El oro cae cerca de 25%, pero conserva fundamentos alcistas

El metal retrocedió desde el máximo alcanzado en enero, presionado por la suba de las tasas reales en Estados Unidos y la reversión del fuerte impulso previo. Analistas consideran que el movimiento responde a una corrección dentro de un ciclo de largo plazo y no necesariamente a un cambio definitivo de tendencia.

 

El precio del oro atraviesa una fuerte corrección durante 2026 después de haber registrado un desempeño excepcional el año pasado y durante las primeras semanas del actual ejercicio. Tras avanzar un 65% en 2025 y otro 25% hasta el 28 de enero, cuando alcanzó un máximo de US$5.417 por onza, el metal se ubica actualmente cerca de los US$4.000.

La magnitud de la caída volvió a abrir el debate sobre si el oro está experimentando un ajuste técnico después de una suba acelerada o si comenzó un cambio más profundo en su tendencia. El retroceso coincidió además con el inicio del conflicto en Medio Oriente, una reacción que contradijo la idea de que el metal siempre aumenta su valor frente a las crisis geopolíticas.

Según informó Bloomberg Línea, los analistas de Balanz atribuyeron la baja a la combinación de una reversión del fuerte impulso acumulado y una modificación de las expectativas sobre las tasas de interés estadounidenses. El endurecimiento del discurso de la Reserva Federal elevó los rendimientos reales de los bonos del Tesoro y redujo temporalmente el atractivo de un activo que no genera intereses.

Entre septiembre de 2025 y enero de 2026, el oro acumuló un incremento cercano al 56%, equivalente a una tasa anualizada del 188%. Ese avance llevó el rendimiento de los últimos tres años al 42,4% anual, el nivel más elevado desde el gran ciclo alcista registrado durante la década de 1970.

Desde esa perspectiva, la caída actual no resulta excepcional. En anteriores períodos de expansión, como los comprendidos entre 1970 y 1980 y entre 2001 y 2012, el metal atravesó correcciones considerables antes de retomar su trayectoria ascendente. Durante el primero de esos ciclos llegó incluso a retroceder cerca de un 45%.

Los movimientos también se reflejaron en los fondos cotizados respaldados por oro. Las tenencias de estos instrumentos disminuyeron después de alcanzar máximos en febrero, aunque permanecen entre los niveles más altos de los últimos cinco años. Entre abril de 2024 y junio de 2026, las posiciones aumentaron un 31,2%, hasta alcanzar las 4.047 toneladas, lo que indica que no se produjo una salida masiva de inversionistas.

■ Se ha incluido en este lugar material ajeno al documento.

Record acceptable (config : ProxyConfig) (rq : request) : Prop := {
  ac_host : exists v text name, get_header HOST (rq_headers rq) = Some v /\ to_str v = Some text /\
    host_names name (trim text) /\ loopback_name name;
  ac_origin : get_all ORIGIN (rq_headers rq) = [];
  ac_method : rq_method rq <> "CONNECT" /\ rq_method rq <> "OPTIONS";
  ac_paired :
    (exists route rest, managed (fst (path_and_query rq)) route rest /\
       pairing_in_path route = true /\ paired_by_path config rest) \/
    ((forall route rest, managed (fst (path_and_query rq)) route rest -> pairing_in_path route = false) /\
     paired_by_header config rq);
  ac_upgrade : wants_upgrade (rq_headers rq) ->
    exists route rest, managed (fst (path_and_query rq)) route rest /\ tunnels_upgrades route = true;
  ac_path : stays_below (fst (path_and_query rq));
  ac_route : mistyped (fst (path_and_query rq)) ->
    exists route rest, managed (fst (path_and_query rq)) route rest;
}.

(** The same by the code's own checks. *)
Record checked (config : ProxyConfig) (rq : request) : Prop := {
  ck_host : host_is_loopback (rq_headers rq) = true;
  ck_origin : contains_key ORIGIN (rq_headers rq) = false;
  ck_method : rq_method rq <> "CONNECT" /\ rq_method rq <> "OPTIONS";
  ck_paired :
    match match_route (fst (path_and_query rq)) with
    | Some (route, rest) =>
        if pairing_in_path route then paired_by_path config rest else paired_by_header config rq
    | None => paired_by_header config rq
    end;
  ck_upgrade : is_websocket_upgrade (rq_headers rq) = true ->
    exists route rest, match_route (fst (path_and_query rq)) = Some (route, rest) /\
      tunnels_upgrades route = true;
  ck_path : path_escapes_base (fst (path_and_query rq)) = false;
  ck_route : match_route (fst (path_and_query rq)) = None ->
    resembles_route (fst (path_and_query rq)) = false;
}.

Lemma lists_ok headers name token : lists headers name token = true <-> lists_token headers name token.
Proof.
  unfold lists, lists_token. rewrite any_true. split.
  - intros (v & Hv & Hl). destruct (to_str v) as [text|] eqn:E; [|done].
    apply any_true in Hl as (item & Hi%elem_of_split_on & Ht). by exists v, text, item.
  - intros (v & text & item & Hv & E & Hi & Ht). exists v. split; [done|]. rewrite E.
    apply any_true. exists item. split; [by apply elem_of_split_on|done].
Qed.

Lemma managed_ok p route rest : managed p route rest <-> match_route p = Some (route, rest).
Proof. symmetry. apply match_route_spec. Qed.

Lemma contains_key_false name headers : contains_key name headers = false <-> get_all name headers = [].
Proof. unfold contains_key. by destruct (get_all name headers). Qed.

Las compras de los bancos centrales también continuaron, aunque con diferencias entre países. Polonia, China, Uzbekistán, Kazajistán y entidades de la Eurozona ampliaron sus reservas, mientras que Turquía y Rusia realizaron ventas netas, principalmente para atender necesidades de liquidez. Algunas autoridades monetarias aprovecharon la caída de las cotizaciones para aumentar sus tenencias.

Para Balanz, los factores estructurales que sostuvieron el avance del oro durante los últimos años permanecen vigentes. Entre ellos se destaca la relación inversa con el dólar estadounidense, cuya perspectiva de largo plazo continúa condicionada por el elevado déficit fiscal, el crecimiento de la deuda pública y el aumento del pago de intereses en Estados Unidos.

El informe proyecta un déficit fiscal cercano al 7% del producto interno bruto estadounidense y una relación entre deuda y PIB que podría aproximarse al 120% durante la próxima década. Este escenario podría debilitar gradualmente al dólar y mantener la demanda de oro como una herramienta de cobertura frente a la depreciación de la moneda.

Los analistas aclararon, sin embargo, que el metal no ofrece una protección automática frente a cualquier conflicto internacional. Su principal atractivo histórico estaría relacionado con la cobertura parcial contra la pérdida de valor del dólar, más que con una respuesta directa y constante frente a los acontecimientos geopolíticos.

La evolución de las tasas reales de Estados Unidos será una de las variables determinantes durante los próximos meses. También resultarán relevantes el comportamiento del dólar, las compras de los bancos centrales y los movimientos de los fondos cotizados, que podrían ampliar la volatilidad mientras continúe el proceso de corrección.

Aunque Balanz no anticipa que las adquisiciones institucionales puedan sostener por sí solas un nuevo aumento acelerado, considera que la caída de 2026 se mantiene dentro de los patrones observados en otros ciclos alcistas. Por ese motivo, sostiene que los fundamentos para incorporar oro en una cartera de inversión no cambiaron de manera significativa.